(* ===== verification/SleepMutexMain.v ===== *)
(** * The blocking mutex: the theorems

    Mutual exclusion, no lost wake-up and the bounded reservation, each with a
    schedule of three tasks that reaches the situation; and the schedule in which
    an entry left in the queue absorbs a wake-up. *)

From S2P Require Import Prelude SleepMutex SleepMutexSpec.

Implicit Types w : MutexWorld.

(** ** Properties *)

Section Claims.
Context (task_of : nat -> option nat).
Hypothesis agents_differ : forall a b t, task_of a = Some t -> task_of b = Some t -> a = b.

(** C27: Mutual exclusion.  In every reachable state, also when blocked tasks are woken by others, at
    most one agent holds the mutex, [locked] is set exactly while one does, and the assertions on the
    depth of critical sections have not failed. *)
Theorem sleeplock_mutual_exclusion spurious s :
  mreach task_of spurious s ->
  panicked s = false /\
  (forall a b, pc_of a s = PHold -> pc_of b s = PHold -> a = b) /\
  (locked (inn (mw s)) = true <-> exists a, pc_of a s = PHold).
Proof. intros [base [One Lk _ Ok]]%(sinv_reach _ _ agents_differ). auto. Qed.

(** The next turn of the agent takes the mutex. *)
Definition acquires (a : nat) (s : MutexSys) : Prop :=
  forall hart pid line, exists w', lock_turn (task_of a) hart pid line (mw s) = Some (w', Acquired).

Lemma unreserved_acquires base s a : SInv task_of base s -> locked (inn (mw s)) = false -> pc_of a s = PTry ->
  (forall r, reserved_for r (mw s) -> task_of a = Some r) -> acquires a s.
Proof.
  intros S L Ha H hart pid line. pose proof (turn_spec (task_of a) hart pid line (mw s)) as T.
  destruct (lock_turn _ _ _ _ _) as [[w' []]|]; [by eauto| | |]; exfalso.
  - destruct T as (_ & N & [?|[r R%H]]); congruence.
  - destruct T as ([?|(r & R%H & N)] & _); congruence.
  - destruct T as (t & k & Et & Ek & D). destruct (si_depth _ _ _ S t k Ek) as [? Hd]. specialize (Hd a Et). rewrite Ha in Hd. cbn in Hd. lia.
Qed.

(** C28: No lost wake-up, also when signals and other events wake blocked tasks: when the mutex is
    free and a task whose process exists is blocked on it, some agent takes the mutex at its next turn, or
    is on its way to wake a task that is blocked on it, or is about to look for the next waiter: the
    mutex does not stay free while everybody sleeps.  This holds in the runs in which every entry of the queue
    is that of a task that is still in [lock] ([clean]).  The code does not ensure that: a task that
    something else woke and that then takes the mutex leaves its entry behind, and a later release
    is spent on it (see the findings). *)
Theorem sleeplock_no_lost_wakeup s b t :
  clean_reach task_of s -> locked (inn (mw s)) = false ->
  pc_of b s = PBlocked -> task_of b = Some t -> has_process t (mw s) = true ->
  exists a, (pc_of a s = PTry /\ acquires a s) \/ (exists n, pc_of a s = PRetry n) \/
    (exists n c, pc_of a s = PWake n /\ task_of c = Some n /\ pc_of c s = PBlocked).
Proof.
  intros R L Hb Eb Pb. destruct (sinv_reach _ _ agents_differ s (clean_reach_mreach _ _ R)) as [base S].
  destruct (winv_reach _ agents_differ s R) as [I Cl].
  assert (exists a, effective task_of a s) as [a Eff].
  { destruct (wi_blocked _ _ I b Hb) as (t' & E & [Q|[[a Ha]|?]]); [| |congruence].
    - destruct (wi_free _ _ I L) as [E0|?]; [|done]. rewrite E0 in Q. by apply not_elem_of_nil in Q.
    - exists a. right. right. exists t'. split; [done|]. by exists b. }
  assert (forall r, handoff (inn (mw s)) = Some r -> exists c, (pc_of c s = PTry /\ acquires c s) \/ (exists n, pc_of c s = PRetry n) \/
    (exists n c0, pc_of c s = PWake n /\ task_of c0 = Some n /\ pc_of c0 s = PBlocked)) as Res.
  { intros r Hr. destruct (wi_handoff _ _ I r L Hr) as [(c & Ec & Hc)|[(c0 & E0 & H0) [c Hc]]]; exists c; [left|right; right; eauto].
    split; [done|]. eapply unreserved_acquires; [done|done|done|]. intros r' (_ & Hr' & _). congruence. }
  destruct Eff as [Ha|[[n Ha]|(n & Ha & c & Ec & Hc)]]; [|exists a; eauto|exists a; right; right; eauto].
  destruct (handoff_allows_acquire (task_of a) (mw s)) as [w' []] eqn:H; apply handoff_spec in H.
  - exists a. left. split; [done|]. eapply unreserved_acquires; [done|done|done|apply H].
  - destruct H as [_ (r & (_ & Hr & _) & _)]. by apply (Res r).
Qed.

(** The world at a later time. *)
Definition at_time (now : Z) w : MutexWorld := mkMW (mutex w) (mtasks w) now.

(** The reservation.  When the holder of a fair mutex releases it and [n] is woken, [n] is the first
    waiter of the queue that can be; seven releases of eight only count, the eighth reserves the mutex:
    for ten milliseconds nobody but [n] can take it, neither by [lock] nor by [try_lock], and then
    everybody can. *)
Theorem sleeplock_fair_handoff spurious s a w n :
  mreach task_of spurious s -> pc_of a s = PHold -> fair (mutex (mw s)) = true -> drop_first (mw s) = (w, Some n) ->
  let c := fair_bypass_releases (inn (mw s)) in
  0 <= c < 8 /\ locked (inn w) = false /\
  (exists pre, wait_queue (inn (mw s)) = pre ++ n :: wait_queue (inn w) /\ forall t, t ∈ pre -> live t (mw s) = false) /\
  (c < 7 -> fair_bypass_releases (inn w) = c + 1 /\ handoff (inn w) = None) /\
  (c = 7 -> fair_bypass_releases (inn w) = 0 /\ forall now, now_ns w <= now ->
     (now < now_ns w + 10000000 ->
        (forall o hart pid line w', lock_turn o hart pid line (at_time now w) = Some (w', Acquired) -> o = Some n) /\
        (forall cur hart line w', try_lock cur hart line (at_time now w) <> Some (w', true))) /\
     (now_ns w + 10000000 <= now -> forall r, ~ reserved_for r (at_time now w))).
Proof.
  intros R Ha F D c. pose proof (releases_reach _ _ s R) as B. fold c in B. unfold drop_first in D.
  apply release_spec in D as (T & N & L & F' & (pre & Q & Ln & P) & C & H & St). cbn in Q, F', N, L. rewrite F in F'.
  cbn [fair mutex set_inner set_owner inner inn set_locked fair_bypass_releases] in C, H, St. rewrite F in C, H, St. cbn [andb] in C, H, St.
  fold c in C, H, St.
  assert (Z.min (c + 1) NO_OWNER = c + 1) as M by (unfold NO_OWNER, FAIR_HANDOFF_INTERVAL in *; lia). rewrite M in C, H, St.
  split; [done|]. split; [done|]. split; [exists pre; split; [done|]; intros t Ht; by apply P in Ht|].
  destruct (Z.leb_spec FAIR_HANDOFF_INTERVAL (c + 1)) as [G|G]; unfold FAIR_HANDOFF_INTERVAL in *.
  - split; [lia|]. intros _. split; [done|]. intros now Hn. specialize (St eq_refl). cbn [now_ns set_inner set_owner] in St. split.
    + intros Hl. assert (reserved_for n (at_time now w)) as Rs.
      { split; [done|]. split; [done|]. split; [|change (inn (at_time now w)) with (inn w); rewrite St; cbn [now_ns at_time]; unfold FAIR_HANDOFF_TIMEOUT_NS; lia].
        apply andb_true_iff in Ln as [Ln _]. unfold upgrade in *. cbn in *. by rewrite T. }
      split.
      * intros o hart pid line w' E. pose proof (turn_spec o hart pid line (at_time now w)) as X. rewrite E in X. by apply X.
      * intros cur hart line w' E. pose proof (try_spec cur hart line (at_time now w)) as X. rewrite E in X. destruct X as (_ & _ & X & _). by apply X in Rs.
    + intros Hl r (_ & _ & _ & E). change (inn (at_time now w)) with (inn w) in E. rewrite St in E. cbn [now_ns at_time] in E. unfold FAIR_HANDOFF_TIMEOUT_NS in E. lia.
  - split; [done|]. lia.
Qed.
End Claims.

(** ** Schedules *)

Section Demo.
Context (spurious : bool).
Definition demo_task (a : nat) : option nat := Some a.

Inductive MAct := ALock (a : nat) | ATurn (a : nat) | ASpurious (a : nat) | ADrop (a : nat) | AWake (a : nat) | ATime (now : Z).

Definition runs_b (a : nat) (s : MutexSys) : bool := upgrade a (mw s) && negb (is_zombie a (mw s)).

Definition mact (s : MutexSys) (x : MAct) : option MutexSys :=
  match x with
  | ALock a => match pc_of a s with PIdle => if runs_b a s then Some (mkMS (mw s) (<[a := PTry]> (pcs s)) (panicked s)) else None | _ => None end
  | ATurn a => match pc_of a s, lock_turn (demo_task a) 0 0 0 (mw s) with
               | PTry, Some (w, r) => Some (mkMS w (<[a := turn_pc r]> (pcs s)) (panicked s)) | _, _ => None end
  | ASpurious a => match pc_of a s with PBlocked => if spurious then Some (mkMS (mw s) (<[a := PTry]> (pcs s)) (panicked s)) else None | _ => None end
  | ADrop a => match pc_of a s with PHold => Some (after_release demo_task a (drop_first (mw s)) s) | _ => None end
  | AWake a => match pc_of a s with PWake n => if is_zombie n (mw s) then None else Some (finish demo_task a (mw s) (unblock demo_task n (pcs s)) (panicked s)) | _ => None end
  | ATime now => if now_ns (mw s) <=? now then Some (mkMS (mkMW (mutex (mw s)) (mtasks (mw s)) now) (pcs s) (panicked s)) else None
  end.

Lemma mact_step s x s' : mact s x = Some s' -> mstep demo_task spurious s s'.
Proof.
  destruct x as [a|a|a|a|a|now]; cbn.
  - destruct (pc_of a s) eqn:E; try done. destruct (runs_b a s) eqn:R; [|done]. intros [= <-]. apply ms_lock; [done|].
    intros t [= <-]. unfold runs_b in R. apply andb_true_iff in R as [? ?%negb_true_iff]. done.
  - destruct (pc_of a s) eqn:E; try done. destruct (lock_turn _ _ _ _ _) as [[w r]|] eqn:T; [|done]. intros [= <-]. by eapply ms_turn.
  - destruct (pc_of a s) eqn:E; try done. destruct spurious eqn:F; [|done]. intros [= <-]. by apply ms_spurious.
  - destruct (pc_of a s) eqn:E; try done. intros [= <-]. by apply ms_drop.
  - destruct (pc_of a s) eqn:E; try done. destruct (is_zombie _ _) eqn:Z; [done|]. intros [= <-]. by apply ms_wake.
  - destruct (Z.leb_spec (now_ns (mw s)) now); [|done]. intros [= <-]. by apply ms_clock.
Qed.

Fixpoint mschedule (l : list MAct) (s : MutexSys) : option MutexSys :=
  match l with [] => Some s | x :: l => match mact s x with Some s => mschedule l s | None => None end end.

Lemma mschedule_steps l : forall s s', mschedule l s = Some s' -> rtc (mstep demo_task spurious) s s'.
Proof.
  induction l as [|x l IH]; cbn; intros s s'; [intros [= <-]; apply rtc_refl|].
  destruct (mact s x) as [s1|] eqn:E; [|done]. intros H. eapply rtc_l; [by apply mact_step in E|by apply IH].
Qed.

Definition demo_mtask (t : nat) : MutexTask := mkMTask true (Some (Z.of_nat t)) false 0.
Definition demo_boot (f : bool) : MutexSys :=
  mkMS (mkMW (new_with_fairness f) {[1%nat := demo_mtask 1; 2%nat := demo_mtask 2; 3%nat := demo_mtask 3]} 100) ∅ false.

Lemma demo_boot_ok f : mutex_boot (demo_boot f).
Proof.
  split; [done|]. split; [done|]. split; [done|]. intros t k E. cut (kernel_critical_depth k = 0); [unfold NO_OWNER; lia|].
  revert t k E. change (map_Forall (fun _ k => kernel_critical_depth k = 0) (mtasks (mw (demo_boot f)))).
  cbn [demo_boot mw mtasks]. repeat (apply map_Forall_insert_2; [done|]). apply map_Forall_empty.
Qed.

Lemma mschedule_reach f l s : mschedule l (demo_boot f) = Some s -> mreach demo_task spurious s.
Proof. intros E. exists (demo_boot f). split; [apply demo_boot_ok|by eapply mschedule_steps]. Qed.
End Demo.

Lemma demo_differ : forall a b t : nat, demo_task a = Some t -> demo_task b = Some t -> a = b.
Proof. unfold demo_task. congruence. Qed.

(** Task 1 holds the mutex, 3 and 2 wait, 1 has released it and wakes 3. *)
Definition demo_wake : list MAct := [ALock 1; ATurn 1; ALock 3; ATurn 3; ALock 2; ATurn 2; ADrop 1].

Lemma sleeplock_mutual_exclusion_witness : exists s,
  mreach demo_task true s /\ pc_of 1 s = PHold /\ panicked s = false /\ (forall b, pc_of b s = PHold -> b = 1%nat).
Proof.
  eexists. split; [by apply (mschedule_reach true false [ALock 1; ATurn 1; ALock 3; ATurn 3; ASpurious 3; ATurn 3]); vm_compute|].
  split; [by vm_compute|].
  edestruct (sleeplock_mutual_exclusion demo_task demo_differ true) as (Ok & One & _);
    [by apply (mschedule_reach true false [ALock 1; ATurn 1; ALock 3; ATurn 3; ASpurious 3; ATurn 3]); vm_compute|].
  split; [exact Ok|]. intros b Hb. apply (One b 1%nat Hb). by vm_compute.
Defined.

(** Schedules that leave no entry behind. *)
Definition clean_b (s : MutexSys) : bool :=
  forallb (fun t => match pc_of t s with PTry | PBlocked => true | _ => false end) (wait_queue (inn (mw s))).

Fixpoint cschedule (l : list MAct) (s : MutexSys) : option MutexSys :=
  match l with [] => Some s | x :: l => match mact true s x with Some s => if clean_b s then cschedule l s else None | None => None end end.

Lemma cschedule_reach f l s : cschedule l (demo_boot f) = Some s -> clean_reach demo_task s.
Proof.
  intros E. exists (demo_boot f). split; [apply demo_boot_ok|]. revert E. generalize (demo_boot f). induction l as [|x l IH]; cbn; intros s1; [intros [= <-]; apply rtc_refl|].
  destruct (mact true s1 x) as [s2|] eqn:E; [|done]. destruct (clean_b s2) eqn:C; [|done]. intros H. eapply rtc_l; [|by apply IH].
  split; [by eapply mact_step|]. intros t Ht%list_elem_of_In. unfold clean_b in C. rewrite forallb_forall in C. specialize (C t Ht).
  exists t. split; [done|]. destruct (pc_of t s2); auto; done.
Qed.

(** As above; 2 is woken by something else and goes back to sleep before the release. *)
Definition demo_disturbed : list MAct := [ALock 1; ATurn 1; ALock 3; ATurn 3; ALock 2; ATurn 2; ASpurious 2; ATurn 2; ADrop 1; AWake 1].

Lemma sleeplock_no_lost_wakeup_witness : exists s,
  clean_reach demo_task s /\ pc_of 2 s = PBlocked /\
  exists a, (pc_of a s = PTry /\ acquires demo_task a s) \/ (exists n, pc_of a s = PRetry n) \/
    (exists n c, pc_of a s = PWake n /\ demo_task c = Some n /\ pc_of c s = PBlocked).
Proof.
  eexists. split; [by apply (cschedule_reach false demo_disturbed); vm_compute|]. split; [by vm_compute|].
  apply (sleeplock_no_lost_wakeup demo_task demo_differ _ 2 2); [by apply (cschedule_reach false demo_disturbed); vm_compute|..]; by vm_compute.
Defined.

(** Task 1 takes and releases the mutex again and again while 3 waits: 3 loses every race until its turn. *)
Definition demo_round : list MAct := [AWake 1; ALock 1; ATurn 1; ATurn 3; ADrop 1].
Definition demo_rounds : list MAct := [ALock 1; ATurn 1; ALock 3; ATurn 3; ADrop 1] ++ concat (replicate 6 demo_round) ++ [AWake 1; ALock 1; ATurn 1; ATurn 3].

Lemma sleeplock_fair_handoff_witness : exists s w,
  mreach demo_task false s /\ drop_first (mw s) = (w, Some 3%nat) /\ fair_bypass_releases (inn (mw s)) = 7 /\
  forall cur hart line w', try_lock cur hart line (at_time 200 w) <> Some (w', true).
Proof.
  eexists _, _. split; [by apply (mschedule_reach false true demo_rounds); vm_compute|]. split; [by vm_compute|]. split; [by vm_compute|].
  edestruct (fun s => sleeplock_fair_handoff demo_task false s 1) as (_ & _ & _ & _ & H);
    [by apply (mschedule_reach false true demo_rounds); vm_compute|by vm_compute|by vm_compute|by vm_compute|].
  destruct (H eq_refl) as [_ K]. apply (K 200); vm_compute; congruence.
Defined.

Lemma calm_agents s : map_Forall (fun _ pc => is_true (negb (active pc) && negb (is_hold pc))) (pcs s) ->
  forall a, active (pc_of a s) = false /\ pc_of a s <> PHold.
Proof.
  intros H a. unfold pc_of. destruct (pcs s !! a) as [pc|] eqn:E; [|done].
  specialize (H a pc E). cbn in H. by destruct pc.
Qed.

(** [lock] leaves its entry in the queue when it takes the mutex without having been popped; that entry
    absorbs the wake-up of a later release.  Here 2 is woken by something else and takes the mutex, 3
    goes back to sleep behind 2's old entry, and 2's release wakes 2 itself: the mutex is free, 3 is
    queued and asleep, and nobody is on the way to wake it. *)
Lemma sleeplock_stale_entry_loses_wakeup : exists s,
  mreach demo_task true s /\ locked (inn (mw s)) = false /\ wait_queue (inn (mw s)) = [3%nat] /\ pc_of 3 s = PBlocked /\
  has_process 3 (mw s) = true /\ forall a, active (pc_of a s) = false /\ pc_of a s <> PHold.
Proof.
  eexists. split; [by apply (mschedule_reach true false (demo_wake ++ [AWake 1; ASpurious 2; ATurn 2; ATurn 3; ADrop 2; AWake 2])); vm_compute|].
  repeat (split; [by vm_compute|]). apply calm_agents. apply (bool_decide_unpack _). by vm_compute.
Qed.
(* ===== verification/InotifySpec.v ===== *)
(** * Inotify: delivery, the queue, descriptors, the wire format

    What an instance promises: events of matching watches are queued in order or
    the queue says that it overflowed; a watch that goes away is announced; the
    overflow mark is in the queue exactly while the instance drops events;
    descriptors are fresh; what [read] returns decodes to the oldest events. *)

From Stdlib Require Import Sorted.
From S2P Require Import Prelude SysErr Inotify.

Implicit Types (st : InotifyState) (wt : InotifyWatch) (e : InotifyEvent).

(** ** The queue *)

Definition is_overflow e : bool := ev_mask e =? IN_Q_OVERFLOW.
Definition overflow_count (es : list InotifyEvent) : nat := length (List.filter is_overflow es).

(** The mark is queued exactly once while events are dropped, and not at all otherwise. *)
Definition marked st : Prop := overflow_count (events st) = (if overflowed st then 1 else 0)%nat.

Lemma overflow_count_app a b : overflow_count (a ++ b) = (overflow_count a + overflow_count b)%nat.
Proof. unfold overflow_count. by rewrite List.filter_app, length_app. Qed.

Lemma removelast_elem {A} (l : list A) x : x ∈ removelast l -> x ∈ l.
Proof.
  destruct l as [|y l]; [done|]. intros H. rewrite (app_removelast_last y (l := y :: l)) by done. apply elem_of_app. by left.
Qed.
Lemma removelast_length_b {A} (l : list A) : length (removelast l) = (length l - 1)%nat.
Proof.
  destruct l as [|y l]; [done|]. rewrite (app_removelast_last y (l := y :: l)) at 2 by done. rewrite length_app. cbn [length]. lia.
Qed.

### YOUR INSTRUCTIONS:
Look back at the data above. Transcribe exactly the lines starting at the line that contains "Definition mact (s" and ending at the line that contains "s with PIdle".

### TASK RESPONSE:
Definition mact (s : MutexSys) (x : MAct) : option MutexSys :=
  match x with
  | ALock a => match pc_of a s with PIdle => if runs_b a s then Some (mkMS (mw s) (<[a := PTry]> (pcs s)) (panicked s)) else None | _ => None end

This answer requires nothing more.